(YOUR INSTRUCTIONS):
Restate word for word the entries below, starting with the line with "- intros st c1" and continuing through the line with "intros [cnt e0]". Include both of those lines and no others.

--------------------

(** One poll: the device is seen idle, or some of the time it needs has passed. *)
Lemma wp_poll t (cnt : Z) Q c :
  lk_ok (link c) -> ts_normal t -> in_time t dv_tick c ->
  (forall st c', idle_word st -> quiet c c' -> ee_busy (dev c') = O -> Q (false, (cnt, st)) c') ->
  (forall e c', quiet c c' -> in_time t 0 c' -> (ee_busy (dev c') <= ee_busy (dev c))%nat ->
     (ee_busy (dev c') + ee_loss (dev c') < ee_busy (dev c) + ee_loss (dev c))%nat ->
     Q (true, (cnt, e)) c') ->
  wp F (let* r := ctx_FPRD adr ECT_REG_EEPSTAT 2 [0; 0] EC_TIMEOUTRET in
        let estat := of_le r.2 in
        if (r.1 <=? 0) || (0 <? Z.land estat EC_ESTAT_BUSY) then
          let* expired := onlink (lk_timer_is_expired t) in
          ret (negb expired, (cnt, estat))
        else ret (false, (cnt, estat))) Q c.
Proof.
  unfold in_time. intros Hok Hn Ht Hdone Hgo. apply wp_bind. pose proof dv_tick_pos. pose proof dv_late_pos.
  apply wp_status; [done | |].
  - intros c1 (k & Hk & Hg). change (of_le (EC_NOFRAME, [0; 0]).2) with 0.
    cbn [fst Z.leb orb EC_NOFRAME]. pose proof (gs_time _ _ _ _ Hg) as Ht1.
    assert (Hq1 : quiet c c1) by (eapply goes_quiet; [done..|cbn; lia]).
    pose proof (need_lost _ _ Hk). pose proof (gs_dev _ _ _ _ Hg) as Hd1. pose proof (need_pos (dev c1)) as Hp.
    rewrite Hd1 in Hp.
    apply wp_bind, wp_still_running; [apply Hg | done | lia |]. intros c2 Hg2.
    pose proof (gs_dev _ _ _ _ Hg2) as Hd2. pose proof (gs_time _ _ _ _ Hg2). rewrite Hd1 in Hd2.
    apply wp_ret. cbn [negb].
    apply Hgo; [by eapply quiet_trans, goes_idle | rewrite Hd2; lia | by rewrite Hd2 | rewrite Hd2; cbn; lia].
  - intros st c1 [Hst Hw] Hg. cbn [fst snd]. rewrite of_le_le_bytes, Z.mod_small by (cbn; lia).
    assert (Hq1 : quiet c c1) by (eapply goes_quiet; [done..|cbn; lia]).
    pose proof (gs_time _ _ _ _ Hg) as Ht1. pose proof (gs_dev _ _ _ _ Hg) as Hd1. cbn [Z.leb orb Z.compare].
    destruct (ee_busy (dev c)) as [|b] eqn:Hb.
    + destruct Hw as (Hw1 & Hw2 & Hw3). rewrite Hw1. cbn. apply wp_ret.
      apply Hdone; [done | done | by rewrite Hd1; cbn; rewrite Hb].
    + assert (0 <= Z.land st EC_ESTAT_BUSY) by (apply Z.land_nonneg; lia).
      replace (0 <? Z.land st EC_ESTAT_BUSY) with true by lia.
      assert (Hd1' : dev c1 = (dev c) <| ee_busy := b |>) by (rewrite Hd1; cbn; by rewrite Hb).
      pose proof (need_busy _ _ Hb). pose proof (need_pos (dev c1)) as Hp. rewrite Hd1' in Hp.
      apply wp_bind, wp_still_running; [apply Hg | done | lia |]. intros c2 Hg2.
      pose proof (gs_dev _ _ _ _ Hg2) as Hd2. pose proof (gs_time _ _ _ _ Hg2). rewrite Hd1' in Hd2.
      apply wp_ret. cbn [negb]. apply Hgo; [by eapply quiet_trans, goes_idle | rewrite Hd2; lia | |].
      all: rewrite Hd2; cbn; lia.
Qed.

(** The wait sees the device through. *)
Lemma wp_wait timeout Q c :
  lk_ok (link c) -> ee_patient timeout ->
  (dv_polls + 4 <= loop_fuel)%nat -> (ee_busy (dev c) <= dv_polls)%nat ->
  (ee_loss (dev c) <= 3)%nat ->
  (forall st c', idle_word st -> quiet c c' -> ee_busy (dev c') = O -> Q (1, st) c') ->
  wp F (eeprom_waitnotbusy ctx_FPRD adr timeout) Q c.
Proof.
  intros Hok Hpat Hfuel Hb Hl HQ. unfold eeprom_waitnotbusy. apply wp_bind.
  eapply wp_link; [apply wp_conj; [by apply law_ee_timer | by apply law_timer_start]|].
  intros t l1 [Hs1 (Ht & Hn & _)]. apply dv_step_goes in Hs1. change (dv (link c)) with (dev c) in Hs1.
  set (c1 := c <| link := l1 |>) in *. pose proof (gs_dev _ _ _ _ Hs1) as Hd1. apply wp_bind.
  pose (I := fun (_ : Z * Z) c2 => quiet c c2 /\ in_time t 0 c2 /\ (ee_busy (dev c2) <= dv_polls)%nat).
  eapply (wp_do_while F I (fun _ c2 => (ee_busy (dev c2) + ee_loss (dev c2))%nat)).
  2: { split_and!; [by eapply goes_idle | | by rewrite Hd1]. pose proof (gs_time _ _ _ _ Hs1).
       pose proof (need_most _ Hb Hl). unfold in_time, ee_patient in *. rewrite Hd1. lia. }
  2: { rewrite Hd1. lia. }
  intros [cnt e0] c2 (Hq & Ht2 & Hb2). apply wp_bind. pose proof dv_tick_pos.
  apply (wp_mono F _ (fun _ c3 => quiet c c3 /\ in_time t dv_tick c3 /\ dev c3 = dev c2)).
  { apply wp_when; intros _; [|split_and!; [done | unfold in_time in *; lia | done]].
    apply wp_sleep; [apply Hq|]. intros c3 Hg. pose proof (gs_dev _ _ _ _ Hg) as Hd3. pose proof (gs_time _ _ _ _ Hg).
    split_and!; [by eapply quiet_trans, goes_idle | unfold in_time in *; rewrite Hd3; lia | done]. }
  intros _ c3 (Hq3 & Ht3 & Hd3). cbn beta. apply wp_poll; [apply Hq3 | done | done | |].
  - intros st c4 Hw Hq4 Hb4. cbn. apply wp_ret. cbn [snd]. rewrite (proj1 Hw). cbn.
    apply HQ; [done | by eapply quiet_trans | done].
  - intros e c4 Hq4 Ht4 Hb4 Hlt. cbn. rewrite Hd3 in *. split; [|lia].
    split_and!; [by eapply quiet_trans | done | lia].
Qed.

(** ** Reading *)

(** The device before an access, and the context after it. *)
Definition healthy c : Prop :=
  lk_ok (link c) /\ (dv_polls + 4 <= loop_fuel)%nat /\ (ee_busy (dev c) <= dv_polls)%nat /\ (ee_loss (dev c) <= 3)%nat.

Lemma goes_same c d most c' : goes c d most c' -> c' = c <| link := link c' |>.
Proof. by intros []. Qed.

(** The command and data transfers, repeated until they get through. *)
Lemma wp_command (cmd : Z) (f : eedev -> eedev) (a : Z) Q c :
  (forall l, lk_ok l -> wp no_fault (lk_FPWR adr ECT_REG_EEPCTL 6 (eepromt_bytes cmd a 0) EC_TIMEOUTRET)
     (fun r l' => (r = EC_NOFRAME /\ dv_lost l l')
        \/ (exists b, (b <= dv_polls)%nat /\ r = 1
              /\ dv_step l l' ((f (dv l)) <| ee_busy := b |>) dv_tick)) l) ->
  (forall d k, f (d <| ee_loss := k |>) = (f d) <| ee_loss := k |>) ->
  lk_ok (link c) -> (ee_loss (dev c) <= 3)%nat ->
  (forall k b c', (k <= ee_loss (dev c))%nat -> (b <= dv_polls)%nat -> lk_ok (link c') ->
     c' = c <| link := link c' |> -> dev c' = (f (dev c)) <| ee_loss := k |> <| ee_busy := b |> ->
     Q 1 c') ->
  wp F (retry_wr (ctx_FPWR adr ECT_REG_EEPCTL 6 (eepromt_bytes cmd a 0) EC_TIMEOUTRET)) Q c.
Proof.
  intros Hlaw Hf Hok Hl HQ.
  pose (I := fun k c1 => lk_ok (link c1) /\ c1 = c <| link := link c1 |> /\ (k <= ee_loss (dev c))%nat
    /\ dev c1 = (dev c) <| ee_loss := k |>).
  eapply (wp_retry_wr F _ I); [|exact Hl|].
  2: { split_and!; [done | by destruct c | done | by destruct (dev c)]. }
  intros k c1 (Ho & Hs & Hk & Hd). eapply wp_link; [by apply Hlaw|].
  change (dv (link c1)) with (dev c1).
  intros r l [[-> (k' & Hk' & Hst)]|(b & Hb & -> & Hst)]; apply dv_step_goes in Hst.
  - left. split; [done|]. change (dv (link c1)) with (dev c1) in *. rewrite Hd in Hk', Hst. cbn in Hk'.
    exists k'. split; [done|]. split_and!; [apply Hst | |lia|].
    + rewrite Hs at 1. by destruct c.
    + rewrite (gs_dev _ _ _ _ Hst). done.
  - right. split; [done|]. apply (HQ k b); [done | done | apply Hst | |].
    + rewrite Hs at 1. by destruct c.
    + rewrite (gs_dev _ _ _ _ Hst), Hd, Hf. done.
Qed.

--------------------

(OUTPUT OF THE TASK):
  - intros st c1 [Hst Hw] Hg. cbn [fst snd]. rewrite of_le_le_bytes, Z.mod_small by (cbn; lia).
    assert (Hq1 : quiet c c1) by (eapply goes_quiet; [done..|cbn; lia]).
    pose proof (gs_time _ _ _ _ Hg) as Ht1. pose proof (gs_dev _ _ _ _ Hg) as Hd1. cbn [Z.leb orb Z.compare].
    destruct (ee_busy (dev c)) as [|b] eqn:Hb.
    + destruct Hw as (Hw1 & Hw2 & Hw3). rewrite Hw1. cbn. apply wp_ret.
      apply Hdone; [done | done | by rewrite Hd1; cbn; rewrite Hb].
    + assert (0 <= Z.land st EC_ESTAT_BUSY) by (apply Z.land_nonneg; lia).
      replace (0 <? Z.land st EC_ESTAT_BUSY) with true by lia.
      assert (Hd1' : dev c1 = (dev c) <| ee_busy := b |>) by (rewrite Hd1; cbn; by rewrite Hb).
      pose proof (need_busy _ _ Hb). pose proof (need_pos (dev c1)) as Hp. rewrite Hd1' in Hp.
      apply wp_bind, wp_still_running; [apply Hg | done | lia |]. intros c2 Hg2.
      pose proof (gs_dev _ _ _ _ Hg2) as Hd2. pose proof (gs_time _ _ _ _ Hg2). rewrite Hd1' in Hd2.
      apply wp_ret. cbn [negb]. apply Hgo; [by eapply quiet_trans, goes_idle | rewrite Hd2; lia | |].
      all: rewrite Hd2; cbn; lia.
Qed.

(** The wait sees the device through. *)
Lemma wp_wait timeout Q c :
  lk_ok (link c) -> ee_patient timeout ->
  (dv_polls + 4 <= loop_fuel)%nat -> (ee_busy (dev c) <= dv_polls)%nat ->
  (ee_loss (dev c) <= 3)%nat ->
  (forall st c', idle_word st -> quiet c c' -> ee_busy (dev c') = O -> Q (1, st) c') ->
  wp F (eeprom_waitnotbusy ctx_FPRD adr timeout) Q c.
Proof.
  intros Hok Hpat Hfuel Hb Hl HQ. unfold eeprom_waitnotbusy. apply wp_bind.
  eapply wp_link; [apply wp_conj; [by apply law_ee_timer | by apply law_timer_start]|].
  intros t l1 [Hs1 (Ht & Hn & _)]. apply dv_step_goes in Hs1. change (dv (link c)) with (dev c) in Hs1.
  set (c1 := c <| link := l1 |>) in *. pose proof (gs_dev _ _ _ _ Hs1) as Hd1. apply wp_bind.
  pose (I := fun (_ : Z * Z) c2 => quiet c c2 /\ in_time t 0 c2 /\ (ee_busy (dev c2) <= dv_polls)%nat).
  eapply (wp_do_while F I (fun _ c2 => (ee_busy (dev c2) + ee_loss (dev c2))%nat)).
  2: { split_and!; [by eapply goes_idle | | by rewrite Hd1]. pose proof (gs_time _ _ _ _ Hs1).
       pose proof (need_most _ Hb Hl). unfold in_time, ee_patient in *. rewrite Hd1. lia. }
  2: { rewrite Hd1. lia. }
  intros [cnt e0] c2 (Hq & Ht2 & Hb2). apply wp_bind. pose proof dv_tick_pos.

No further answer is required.